Would you count the lines below that contain the string "type" and reply with that number only?

(Stored items)
──────────
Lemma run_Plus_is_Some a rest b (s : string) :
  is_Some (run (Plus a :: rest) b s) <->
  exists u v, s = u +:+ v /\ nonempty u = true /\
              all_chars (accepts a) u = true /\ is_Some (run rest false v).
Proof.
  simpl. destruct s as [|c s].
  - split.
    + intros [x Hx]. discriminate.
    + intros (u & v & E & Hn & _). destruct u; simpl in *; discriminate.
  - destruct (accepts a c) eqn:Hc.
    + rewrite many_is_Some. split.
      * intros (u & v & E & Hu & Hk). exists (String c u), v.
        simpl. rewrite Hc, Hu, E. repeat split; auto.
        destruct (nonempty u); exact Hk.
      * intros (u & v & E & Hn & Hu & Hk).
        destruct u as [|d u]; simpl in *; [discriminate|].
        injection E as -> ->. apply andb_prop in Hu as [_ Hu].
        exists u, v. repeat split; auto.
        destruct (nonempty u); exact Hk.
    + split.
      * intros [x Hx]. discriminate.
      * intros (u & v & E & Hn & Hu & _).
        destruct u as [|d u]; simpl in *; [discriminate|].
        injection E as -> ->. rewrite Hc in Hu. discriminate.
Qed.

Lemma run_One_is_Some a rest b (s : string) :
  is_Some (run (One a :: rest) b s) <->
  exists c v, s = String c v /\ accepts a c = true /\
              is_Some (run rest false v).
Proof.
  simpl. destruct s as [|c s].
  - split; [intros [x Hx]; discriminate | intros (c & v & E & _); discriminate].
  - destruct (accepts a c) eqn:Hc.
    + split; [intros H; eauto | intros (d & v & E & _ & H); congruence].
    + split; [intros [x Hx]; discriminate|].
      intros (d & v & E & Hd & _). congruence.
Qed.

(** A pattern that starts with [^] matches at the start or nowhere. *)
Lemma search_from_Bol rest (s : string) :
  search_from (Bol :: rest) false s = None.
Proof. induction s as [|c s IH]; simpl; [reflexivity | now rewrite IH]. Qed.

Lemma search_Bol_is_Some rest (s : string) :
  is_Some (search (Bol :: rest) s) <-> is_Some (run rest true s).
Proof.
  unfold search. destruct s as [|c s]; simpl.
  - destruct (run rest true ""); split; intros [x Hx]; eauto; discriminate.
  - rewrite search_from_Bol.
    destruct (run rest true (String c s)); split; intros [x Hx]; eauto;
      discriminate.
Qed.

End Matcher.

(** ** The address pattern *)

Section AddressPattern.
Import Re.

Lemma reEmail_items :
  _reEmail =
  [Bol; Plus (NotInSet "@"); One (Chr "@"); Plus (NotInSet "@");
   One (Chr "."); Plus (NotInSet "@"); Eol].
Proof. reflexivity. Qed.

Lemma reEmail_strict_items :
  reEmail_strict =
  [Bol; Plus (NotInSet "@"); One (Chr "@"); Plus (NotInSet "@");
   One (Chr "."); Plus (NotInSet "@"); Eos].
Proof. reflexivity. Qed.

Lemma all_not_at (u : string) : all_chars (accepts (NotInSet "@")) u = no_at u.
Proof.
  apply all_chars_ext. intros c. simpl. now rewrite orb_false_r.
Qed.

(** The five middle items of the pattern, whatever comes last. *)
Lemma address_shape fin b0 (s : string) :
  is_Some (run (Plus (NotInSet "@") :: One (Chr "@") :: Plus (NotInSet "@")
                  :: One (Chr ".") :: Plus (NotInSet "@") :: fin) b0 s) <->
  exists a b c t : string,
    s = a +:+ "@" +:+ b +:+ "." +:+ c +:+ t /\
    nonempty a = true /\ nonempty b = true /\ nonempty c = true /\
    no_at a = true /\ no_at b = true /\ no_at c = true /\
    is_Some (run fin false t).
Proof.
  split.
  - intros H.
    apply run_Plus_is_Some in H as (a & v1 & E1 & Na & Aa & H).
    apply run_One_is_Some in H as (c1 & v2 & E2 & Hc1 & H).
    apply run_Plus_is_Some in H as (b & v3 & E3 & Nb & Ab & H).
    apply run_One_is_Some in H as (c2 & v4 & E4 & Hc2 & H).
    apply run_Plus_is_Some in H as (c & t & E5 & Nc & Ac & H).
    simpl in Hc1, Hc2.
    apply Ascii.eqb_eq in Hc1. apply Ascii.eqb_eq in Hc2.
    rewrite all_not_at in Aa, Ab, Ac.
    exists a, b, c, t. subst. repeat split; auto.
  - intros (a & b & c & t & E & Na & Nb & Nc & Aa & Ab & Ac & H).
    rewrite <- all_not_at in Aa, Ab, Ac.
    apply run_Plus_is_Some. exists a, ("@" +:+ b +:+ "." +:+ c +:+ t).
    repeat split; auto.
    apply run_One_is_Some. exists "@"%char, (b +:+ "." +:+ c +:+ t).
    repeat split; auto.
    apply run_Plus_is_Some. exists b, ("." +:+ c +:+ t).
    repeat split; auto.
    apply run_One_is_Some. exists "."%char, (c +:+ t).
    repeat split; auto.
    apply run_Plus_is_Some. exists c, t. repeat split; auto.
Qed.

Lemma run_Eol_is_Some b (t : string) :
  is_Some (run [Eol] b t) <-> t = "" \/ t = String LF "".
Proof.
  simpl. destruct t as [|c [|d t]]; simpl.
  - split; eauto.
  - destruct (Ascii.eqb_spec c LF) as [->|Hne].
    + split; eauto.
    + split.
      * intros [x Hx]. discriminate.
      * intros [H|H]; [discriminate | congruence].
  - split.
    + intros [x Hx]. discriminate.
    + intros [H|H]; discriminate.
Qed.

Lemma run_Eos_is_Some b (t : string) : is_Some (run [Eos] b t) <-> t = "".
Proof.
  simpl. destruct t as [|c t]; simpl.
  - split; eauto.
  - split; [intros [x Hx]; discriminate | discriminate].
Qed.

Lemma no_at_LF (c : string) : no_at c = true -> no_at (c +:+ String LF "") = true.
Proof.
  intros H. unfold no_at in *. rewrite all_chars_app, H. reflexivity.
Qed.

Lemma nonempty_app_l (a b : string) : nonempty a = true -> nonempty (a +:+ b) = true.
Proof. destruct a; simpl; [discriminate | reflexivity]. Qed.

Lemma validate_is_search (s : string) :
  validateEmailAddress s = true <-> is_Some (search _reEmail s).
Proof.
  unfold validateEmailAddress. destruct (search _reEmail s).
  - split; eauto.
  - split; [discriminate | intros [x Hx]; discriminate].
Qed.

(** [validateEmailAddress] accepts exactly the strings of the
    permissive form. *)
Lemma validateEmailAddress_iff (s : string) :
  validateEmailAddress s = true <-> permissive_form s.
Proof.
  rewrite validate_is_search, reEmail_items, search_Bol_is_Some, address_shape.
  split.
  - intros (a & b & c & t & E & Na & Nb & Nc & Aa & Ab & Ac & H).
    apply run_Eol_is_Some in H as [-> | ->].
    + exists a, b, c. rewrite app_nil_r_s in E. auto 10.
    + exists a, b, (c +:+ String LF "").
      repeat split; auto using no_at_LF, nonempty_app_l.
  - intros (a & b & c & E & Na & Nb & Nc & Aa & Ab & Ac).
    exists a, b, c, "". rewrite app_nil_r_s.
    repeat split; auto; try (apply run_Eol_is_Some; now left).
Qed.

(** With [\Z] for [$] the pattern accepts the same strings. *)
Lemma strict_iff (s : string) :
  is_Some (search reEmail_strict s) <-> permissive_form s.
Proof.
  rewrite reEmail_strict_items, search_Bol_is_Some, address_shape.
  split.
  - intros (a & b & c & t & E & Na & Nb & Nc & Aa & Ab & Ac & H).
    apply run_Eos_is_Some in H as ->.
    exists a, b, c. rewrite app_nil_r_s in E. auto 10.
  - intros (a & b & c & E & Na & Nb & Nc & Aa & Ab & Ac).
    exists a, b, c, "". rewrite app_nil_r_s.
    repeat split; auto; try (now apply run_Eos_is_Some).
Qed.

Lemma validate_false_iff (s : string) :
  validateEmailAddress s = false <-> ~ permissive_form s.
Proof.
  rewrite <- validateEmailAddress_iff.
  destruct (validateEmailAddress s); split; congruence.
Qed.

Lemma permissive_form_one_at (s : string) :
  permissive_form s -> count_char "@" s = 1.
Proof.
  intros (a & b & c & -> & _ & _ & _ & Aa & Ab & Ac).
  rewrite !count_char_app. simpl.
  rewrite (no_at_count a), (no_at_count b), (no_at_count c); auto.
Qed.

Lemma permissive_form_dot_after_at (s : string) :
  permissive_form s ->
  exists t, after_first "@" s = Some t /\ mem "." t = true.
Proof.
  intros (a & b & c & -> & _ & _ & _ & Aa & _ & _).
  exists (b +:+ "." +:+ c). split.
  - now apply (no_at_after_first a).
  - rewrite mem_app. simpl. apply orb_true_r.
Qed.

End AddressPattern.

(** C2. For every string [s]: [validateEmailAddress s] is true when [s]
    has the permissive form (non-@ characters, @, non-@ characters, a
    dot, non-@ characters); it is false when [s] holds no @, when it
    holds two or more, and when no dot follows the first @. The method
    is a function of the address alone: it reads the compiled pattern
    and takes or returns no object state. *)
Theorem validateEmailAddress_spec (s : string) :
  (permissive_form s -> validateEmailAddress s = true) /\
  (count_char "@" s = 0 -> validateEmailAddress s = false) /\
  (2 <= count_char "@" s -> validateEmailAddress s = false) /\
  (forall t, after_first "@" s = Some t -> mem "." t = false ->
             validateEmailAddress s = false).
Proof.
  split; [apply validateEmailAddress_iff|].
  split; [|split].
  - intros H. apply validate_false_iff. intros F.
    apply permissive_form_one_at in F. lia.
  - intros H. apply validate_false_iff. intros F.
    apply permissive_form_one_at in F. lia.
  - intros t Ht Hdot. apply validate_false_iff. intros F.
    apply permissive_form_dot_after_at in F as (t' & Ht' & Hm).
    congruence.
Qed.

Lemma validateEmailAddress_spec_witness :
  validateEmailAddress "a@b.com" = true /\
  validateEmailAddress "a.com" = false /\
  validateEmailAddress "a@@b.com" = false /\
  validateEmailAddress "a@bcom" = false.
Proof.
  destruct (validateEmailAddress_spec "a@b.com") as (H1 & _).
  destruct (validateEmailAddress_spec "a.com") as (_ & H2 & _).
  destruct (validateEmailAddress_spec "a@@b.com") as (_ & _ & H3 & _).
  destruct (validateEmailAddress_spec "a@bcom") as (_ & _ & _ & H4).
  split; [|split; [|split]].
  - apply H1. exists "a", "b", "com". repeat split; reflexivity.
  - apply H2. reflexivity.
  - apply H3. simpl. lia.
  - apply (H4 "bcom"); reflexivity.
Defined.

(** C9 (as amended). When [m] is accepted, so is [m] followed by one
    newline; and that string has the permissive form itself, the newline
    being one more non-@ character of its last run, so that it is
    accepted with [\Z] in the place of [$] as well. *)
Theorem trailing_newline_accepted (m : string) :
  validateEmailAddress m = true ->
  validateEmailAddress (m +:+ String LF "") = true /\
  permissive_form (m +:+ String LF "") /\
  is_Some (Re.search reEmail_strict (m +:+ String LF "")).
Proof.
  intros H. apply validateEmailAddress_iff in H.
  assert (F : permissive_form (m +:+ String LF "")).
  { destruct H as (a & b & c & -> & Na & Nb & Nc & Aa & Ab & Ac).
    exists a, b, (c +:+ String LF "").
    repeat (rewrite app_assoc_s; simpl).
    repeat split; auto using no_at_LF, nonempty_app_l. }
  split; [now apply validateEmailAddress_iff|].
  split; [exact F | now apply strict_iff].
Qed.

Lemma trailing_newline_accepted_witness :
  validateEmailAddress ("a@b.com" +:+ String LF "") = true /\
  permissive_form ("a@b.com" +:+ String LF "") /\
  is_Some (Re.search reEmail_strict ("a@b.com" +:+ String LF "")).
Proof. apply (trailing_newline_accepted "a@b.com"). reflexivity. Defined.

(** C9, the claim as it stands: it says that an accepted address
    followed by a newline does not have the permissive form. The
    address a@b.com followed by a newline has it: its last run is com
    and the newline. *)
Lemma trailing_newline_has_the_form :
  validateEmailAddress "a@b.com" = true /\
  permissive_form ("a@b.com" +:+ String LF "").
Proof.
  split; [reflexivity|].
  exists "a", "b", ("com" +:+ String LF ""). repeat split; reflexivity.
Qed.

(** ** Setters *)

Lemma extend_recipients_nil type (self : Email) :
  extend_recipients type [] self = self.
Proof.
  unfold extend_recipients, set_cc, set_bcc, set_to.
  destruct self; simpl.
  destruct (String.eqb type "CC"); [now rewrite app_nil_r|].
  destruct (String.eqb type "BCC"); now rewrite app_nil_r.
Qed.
──────────
- [Exercise output] 4